At the current time, Hawai‘i lacks an established set of benchmark estimates on the availability of food for market consumption and its supply sources. This paper serves to fill that persistent gap in the existing literature and proposes to present available facts and a logical empirical methodology to establish definitive estimates on various food groups consumed from local and import sources. Hence, the two primary objectives in this paper are as follows: (1) map existing food supply flows and to determine the various levels of food consumption in Hawai‘i; and (2) suggest modified measures of food self-sufficiency and import dependency to provide a more accurate assessment on the extent of food localization in Hawai‘i.

The amount of food consumed in Hawai‘i that is sourced from imports is not readily available. This deficiency is due to the difficulties in reconciling the various data sources on food imports and food expenditures. For example, interstate trade flow data are rather rudimentary, unlike customs data on foreign imports, which are fairly disaggregated. The problem is further complicated by the conversion of data consistently from the various sources to a common baseline in the supply chain (Leung and Loke 2008).
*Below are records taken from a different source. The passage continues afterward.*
Definition class_of (m : Model) : ClassId :=
  match m with Instance cls _ _ => cls end.

Definition fields_of (m : Model) : list (string * Field) :=
  match m with Instance _ _ fields => fields end.

(** [isinstance(other, cls)] *)
Definition isinstance (other : Field) (cls : ClassId) : bool :=
  match other with
  | Plain _ => false
  | Nested (Instance c bases _) => bool_decide (cls = c) || bool_decide (cls ∈ bases)
  end.

(** [self.dict()]: the fields by name, nested instances serialized in
    turn. *)
Fixpoint dict (self : Model) : list (string * Value) :=
  match self with
  | Instance _ _ fields =>
      (fix items (fs : list (string * Field)) : list (string * Value) :=
         match fs with
         | [] => []
         | (k, Plain v) :: rest => (k, v) :: items rest
         | (k, Nested m) :: rest => (k, VDict (dict m)) :: items rest
         end) fields
  end.

(** [d.get(k)] on an insertion-ordered dict. *)
Fixpoint getitem {A} (k : string) (d : list (string * A)) : option A :=
  match d with
  | [] => None
  | (k', v) :: rest => if bool_decide (k' = k) then Some v else getitem k rest
  end.

(** Comparison of two sequences element by element, and of the items of
    one dict with those of another key by key, for a given comparison of
    the elements. *)
Section Containers.
Context {A : Type} (elem_eq : A → A → bool).

Fixpoint seq_eq (xs ys : list A) : bool :=
  match xs, ys with
  | [], [] => true
  | x :: xs', y :: ys' => elem_eq x y && seq_eq xs' ys'
  | _, _ => false
  end.

Fixpoint items_in (xs d : list (string * A)) : bool :=
  match xs with
  | [] => true
  | (k, v) :: xs' =>
      match getitem k d with
      | Some v' => elem_eq v v' && items_in xs' d
      | None => false
      end
  end.
End Containers.

(** [a == b] on built-in values.  Sequences are compared element by
    element, dictionaries by size and then key by key, whatever the
    insertion order; objects by identity. *)
Fixpoint py_eq (a b : Value) {struct a} : bool :=
  match a, b with
  | VNone, VNone => true
  | VInt x, VInt y => bool_decide (x = y)
  | VStr x, VStr y => bool_decide (x = y)
  | VObj x, VObj y => bool_decide (x = y)
  | VTuple xs, VTuple ys => seq_eq py_eq xs ys
  | VList xs, VList ys => seq_eq py_eq xs ys
  | VDict xs, VDict ys => bool_decide (length xs = length ys) && items_in py_eq xs ys
  | _, _ => false
  end.

(** [sorted(d.items())].  The keys of a dict are pairwise different, so
    the order of two items is the order of their keys; strings are ordered
    by code point, which is the order of their UTF-8 bytes. *)
Fixpoint insort (x : string * Value) (l : list (string * Value)) : list (string * Value) :=
  match l with
  | [] => [x]
  | y :: rest => if String.leb x.1 y.1 then x :: l else y :: insort x rest
  end.

Definition sorted (l : list (string * Value)) : list (string * Value) :=
  foldr insort [] l.

Section ValueObject.
Context `{Hashing}.

(** The hashes of the elements of a sequence, or what the first
    unhashable element raises. *)
Fixpoint hashes (elem_hash : Value → Exn + Z) (l : list Value) : Exn + list Z :=
  match l with
  | [] => inr []
  | x :: rest =>
      match elem_hash x with
      | inl e => inl e
      | inr h =>
          match hashes elem_hash rest with
          | inl e => inl e
          | inr hs => inr (h :: hs)
          end
      end
  end.

(** [hash(v)] on built-in values: lists and dicts are unhashable, a
    tuple is hashable when its elements are. *)
Fixpoint py_hash (v : Value) : Exn + Z :=
  match v with
  | VNone => inr hash_none
  | VInt z => inr (hash_int z)
  | VStr s => inr (hash_str s)
  | VObj o => inr (hash_obj o)
  | VTuple vs =>
      match hashes py_hash vs with
      | inl e => inl e
      | inr hs => inr (hash_tuple hs)
      end
  | VList _ => inl (TypeError "unhashable type: 'list'")
  | VDict _ => inl (TypeError "unhashable type: 'dict'")
  end.

(** An item [(k, v)] of [d.items()] as a value. *)
Definition item (kv : string * Value) : Value := VTuple [VStr kv.1; kv.2].

(** [return hash(tuple(sorted(self.dict().items())))] *)
Definition __hash__ (self : Model) : Exn + Z :=
  py_hash (VTuple (item <$> sorted (dict self))).

(** [return self.copy()] *)
Definition clone (self : Model) : Model := self.

(** [return isinstance(other, self.__class__) and self.dict() == other.dict()] *)
Definition __eq__ (self : Model) (other : Field) : bool :=
  isinstance other (class_of self) &&
  match other with
  | Nested m => py_eq (VDict (dict self)) (VDict (dict m))
  | Plain _ => false
  end.
End ValueObject.

End Domain.

(** ** Programs over the registry of [di.py] *)

(** What client code can do to the state of [di.py]: call one of the
    module-level functions or a wrapped callable, or run code of its own
    that touches the world only.  A client may catch what an operation
    raises and carry on, so [exec] keeps the state in both cases. *)
Inductive Op `{Runtime} : Type :=
| OBind (interface : Interface) (impl : Provider)
| OAdd (provider : Interface)
| OBindAll (providers : list Di.ProviderArg)
| OGet (interface : Interface)
| OInject (func : Di.Function) (args : list Value) (kwargs : gmap string Value)
| OWorld (code : World → World).

Section Programs.
Context `{Runtime}.

Local Abbreviation instances s :=
  (Di.ProviderRegistry.__instances__ (Di.registry s)).
Local Abbreviation bindings s :=
  (Di.ProviderRegistry.__bindings__ (Di.registry s)).

Definition exec (o : Op) (s : Di.State) : Di.State :=
  match o with
  | OBind interface impl => Di.bind interface impl s
  | OAdd provider => Di.add provider s
  | OBindAll providers => Di.bind_all providers s
  | OGet interface => state_of (Di.get interface s)
  | OInject func args kwargs => state_of (Di.inject func args kwargs s)
  | OWorld code => {| Di.registry := Di.registry s; Di.world := code (Di.world s) |}
  end.

Definition run (ops : list Op) (s : Di.State) : Di.State := foldl (fun s o => exec o s) s ops.

(** The state of a fresh interpreter: [registry = ProviderRegistry()]. *)
Definition init (w : World) : Di.State :=
  {| Di.registry := Di.ProviderRegistry.__init__; Di.world := w |}.

(** Resolving [k] by calling [f]: the result of [f()] is cached under [k]
    and returned; what [f] raises is raised. *)
Definition resolve_with (k : Interface) (f : Provider) : M Di.State Value :=
  fun s =>
    match invoke f (Di.world s) with
    | Return v w =>
        Return v {| Di.registry := Di.ProviderRegistry.set_instance k v (Di.registry s);
                    Di.world := w |}
    | Raise e w => Raise e {| Di.registry := Di.registry s; Di.world := w |}
    end.

(** Whether an operation may resolve [k] through the registry. *)
Definition resolves (k : Interface) (o : Op) : bool :=
  match o with
  | OGet interface => bool_decide (interface = k)
  | OInject func _ _ =>
      bool_decide (k ∈ (Di.getfullargspec_annotations (Di.signature func)).*2)
  | _ => false
  end.

(** "For every sequence of registry operations containing [bind(k, f1)]
    and later [bind(k, f2)], any [get(k)] performed after the second bind
    reflects only the latest factory [f2], regardless of whether [get(k)]
    was also called between the two binds", from a fresh registry. *)
Definition latest_factory_wins : Prop :=
  ∀ (k : Interface) (f1 f2 : Provider) (ops : list Op) (w : World),
    let s2 := Di.bind k f2 (run ops (Di.bind k f1 (init w))) in
    Di.get k s2 = resolve_with k f2 s2.


(** The interface and implementation that one argument of [bind_all]
    stands for. *)
Definition binding_of (p : Di.ProviderArg) : Di.AnyBinding :=
  match p with
  | Di.Tuple binding => binding
  | Di.Bare provider => (provider, Ref provider)
  end.

(** [bind_all] as the specification words it: each entry applied in
    order, a bare provider through [add], a pair through [bind]. *)
Definition bind_all_spec (providers : list Di.ProviderArg) (s : Di.State) : Di.State :=
  foldl (fun s p =>
           match p with
           | Di.Bare provider => Di.add provider s
           | Di.Tuple (interface, impl) => Di.bind interface impl s
           end)
        s providers.

(** [resolved ks s s']: from [s] to [s'] the binding table is unchanged and
    the cache has only gained instances, each for a bound key among [ks]. *)
Definition resolved (ks : list Interface) (s s' : Di.State) : Prop :=
  bindings s' = bindings s ∧
  ∀ k, instances s' !! k = instances s !! k ∨
       (instances s !! k = None ∧ k ∈ ks ∧
        is_Some (bindings s !! k) ∧ is_Some (instances s' !! k)).

(** Every key with a cached instance has a binding. *)
Definition cache_bound (s : Di.State) : Prop :=
  ∀ k, is_Some (instances s !! k) → is_Some (bindings s !! k).

(** The factories bound to the keys [ks] return, from every world. *)
Definition factories_return (ks : list Interface) (s : Di.State) : Prop :=
  ∀ k f, k ∈ ks → bindings s !! k = Some f → ∀ w, ∃ v w', invoke f w = Return v w'.

(** The annotated parameters of a signature, as [(name, annotation)] items. *)
Definition annotated (params : list Di.Param) : list (string * Interface) :=
  omap (fun p => pair (Di.name p) <$> Di.annotation p) params.

Definition return_item (sig : Di.Signature) : list (string * Interface) :=
  match Di.return_annotation sig with
  | Some r => [("return", r)]
  | None => []
  end.
End Programs.

(** [impls] called one after the other from world [w] return [vs] and leave
    world [w']. *)
Inductive calls_in_order `{Runtime} : list Provider → World → list Value → World → Prop :=
| calls_nil w : calls_in_order [] w [] w
| calls_cons f impls w v w1 vs w2 :
    invoke f w = Return v w1 →
    calls_in_order impls w1 vs w2 →
    calls_in_order (f :: impls) w (v :: vs) w2.

(** ** Notions used in the statements about value objects *)

(** The order of [sorted] on keys. *)
Definition str_le (a b : string) : Prop := String.leb a b = true.

(** A value is well formed when the keys of every dict in it are pairwise
    different, as in every dict the interpreter builds. *)
Fixpoint wf_value (v : Value) : bool :=
  match v with
  | VTuple vs | VList vs => forallb wf_value vs
  | VDict items =>
      bool_decide (NoDup items.*1) && forallb (fun kv => wf_value kv.2) items
  | _ => true
  end.

(** An instance is well formed when its field names are pairwise
    different and its fields hold well-formed values and instances. *)
Fixpoint wf_model (m : Domain.Model) : bool :=
  match m with
  | Domain.Instance _ _ fields =>
      bool_decide (NoDup fields.*1) &&
      forallb (fun kf => match kf.2 with
                         | Domain.Plain v => wf_value v
                         | Domain.Nested m' => wf_model m'
                         end) fields
  end.

(** The serialized form of an instance, field by field. *)
Definition serialized (kf : string * Domain.Field) : string * Value :=
  (kf.1, match kf.2 with
         | Domain.Plain v => v
         | Domain.Nested m => VDict (Domain.dict m)
         end).

(** Whether [hash] accepts a built-in value: lists and dicts are refused,
    a tuple is accepted when its elements are. *)
Fixpoint hashable (v : Value) : bool :=
  match v with
  | VTuple vs => forallb hashable vs
  | VList _ | VDict _ => false
  | _ => true
  end.

(** The keys that a list of arguments of [bind_all] writes, in order. *)
Definition keys_of (providers : list Di.ProviderArg) : list Interface :=
  (fun p => (binding_of p).1) <$> providers.

(** The parameter [self] of a method. *)
Definition self_param : Di.Param :=
  {| Di.name := "self"; Di.annotation := None; Di.default := None |}.

(** ** Concrete data to run the definitions on *)

(** A small runtime to run the definitions on: the world counts the calls
    made so far, callable 13 raises, every other callable returns a new
    object. *)
Definition counting : Runtime := {|
  World := nat;
  call callee := fun n =>
    if bool_decide (callee = 13%positive) then Raise (Failure 1) (S n)
    else Return (VObj (callee + Pos.of_succ_nat n)) (S n)
|}.

(** A fresh interpreter on [counting], before any call. *)
Definition start : @Di.State counting := @init counting 0%nat.

(** [def handler(service: Service): return service], with [Service] the
    key 1. *)
Definition handler : @Di.Function counting := {|
  Di.signature := {|
    Di.parameters := [{| Di.name := "service"; Di.annotation := Some 1%positive;
                         Di.default := None |}];
    Di.varkw := false;
    Di.return_annotation := None
  |};
  Di.body := fun bound => ret (default VNone (Di.arguments bound !! "service"))
|}.

(** [def make( **options ) -> Service: return options], with [Service] the
    key 1; [make_strict] is the same without [**options]. *)
Definition make : @Di.Function counting := {|
  Di.signature := {|
    Di.parameters := [];
    Di.varkw := true;
    Di.return_annotation := Some 1%positive
  |};
  Di.body := fun bound => ret (VDict (map_to_list (Di.extra bound)))
|}.

Definition make_strict : @Di.Function counting := {|
  Di.signature := {|
    Di.parameters := [];
    Di.varkw := false;
    Di.return_annotation := Some 1%positive
  |};
  Di.body := fun _ => ret VNone
|}.

(** The registry after [bind(Service, ServiceImpl)], key 1 bound to the
    callable 2. *)
Definition bound_service : @Di.State counting := Di.bind 1%positive (Ref 2%positive) start.

(** [Amount(value=1)] and [Price(amount=..., currency="EUR")], two value
    object classes, the second with a field that holds an instance of the
    first. *)
Definition Amount (value : Z) : Domain.Model :=
  Domain.Instance 10%positive [] [("value", Domain.Plain (VInt value))].

Definition Price (amount : Domain.Model) (currency : string) : Domain.Model :=
  Domain.Instance 11%positive []
    [("currency", Domain.Plain (VStr currency)); ("amount", Domain.Nested amount)].


(** [def __init__(self, service: Service): self.service = service], the
    initializer of a class made injectable; the body is given by the
    service it stores. *)
Definition controller_init : @Di.Function counting := {|
  Di.signature := {|
    Di.parameters := [self_param;
                      {| Di.name := "service"; Di.annotation := Some 1%positive;
                         Di.default := None |}];
    Di.varkw := false;
    Di.return_annotation := None
  |};
  Di.body := fun bound => ret (default VNone (Di.arguments bound !! "service"))
|}.

(** A hash to run the definitions on. *)
Definition toy_hashing : Domain.Hashing := {|
  Domain.hash_none := 0;
  Domain.hash_int := fun z => z;
  Domain.hash_str := fun s => Z.of_nat (String.length s);
  Domain.hash_obj := Zpos;
  Domain.hash_tuple := foldr (fun h acc => h + 31 * acc)%Z 7%Z
|}.

(** ** The registries *)

Section RegistryTheory.
Context `{Runtime}.

Import Di.
Local Abbreviation instances s := (ProviderRegistry.__instances__ (registry s)).
Local Abbreviation bindings s := (ProviderRegistry.__bindings__ (registry s)).

Lemma invoke_many (impls : list Provider) :
  invoke (Many impls) = let* vs := comprehension impls in ret (VList vs).
Proof.
  cbn [invoke]. f_equal.
  induction impls as [|f impls IH]; [done|].
  cbn [comprehension]. by rewrite <- IH.
Qed.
Despite these challenges, various local studies have been conducted. A Rocky Mountain Institute study estimated the import share of food in the County of Hawai‘i at 85% (Page et al. 2007). Likewise, popular food system analyst, Ken Meter, estimated that more than 90% of Hawai‘i's food is imported (Halweil 2004). Later, the Ulupono Initiative estimated that Hawai‘i consumers spend only 8% of their food budget on locally grown food, while spending the rest on imports (Ulupono Initiative 2011). Then, the University of Hawai‘i at Hilo produced a Hawai‘i Island food self-sufficiency scorecard that estimated the percentage of locally produced food consumed by commodity group, ranging from 0% for grains to 95% for fresh milk (Melrose and Delparte 2012). Recently, the state planning office, in a report on “increased food security and food self-sufficiency strategy,” noted that 85–90% of Hawai‘i's food is imported (OP-DBEDT 2012). These estimates have been widely cited despite lingering questions about and critiques of their methodologies and estimated parameters. In comparison, the food self-sufficiency measure for the New England states is estimated at 27% in 1997 (Holm et al. 2000).

Methods

Data requirements and food groups

The apparent consumption or total supply of food availability in Hawai‘i is defined as local food production plus food imports (continental United States and foreign countries) less food exports (continental United States and foreign countries). Likewise, per capita food supply is assumed to be identical to per capita food consumption in the local market. All metrics and statistics in this paper refer to food available for human consumption in product weight (kilograms). While there are alternate unit measures, such as the dollar value, calorie value, and nutritional value, we nevertheless invoked Occam’s razor by utilizing the weight measure to keep the overall analysis as simple as possible, without distorting reality or sacrificing accuracy. The measure of food self-sufficiency in dollar value could contribute to unintended results that are counterintuitive to the overall concept itself. Beyond this, one pound of prime beef steak is clearly worth more in dollar value, calorie value, and nutritional value than one pound of rice. Higher-quality products also cost more in monetary value for the same weight measure. For example, a pound of beef steak with a USDA Prime label will cost more than a pound of beef steak labeled USDA Choice or USDA Select. And finally, most waterborne shipping data are published in weight measures, making weight the obvious choice in the data collating process.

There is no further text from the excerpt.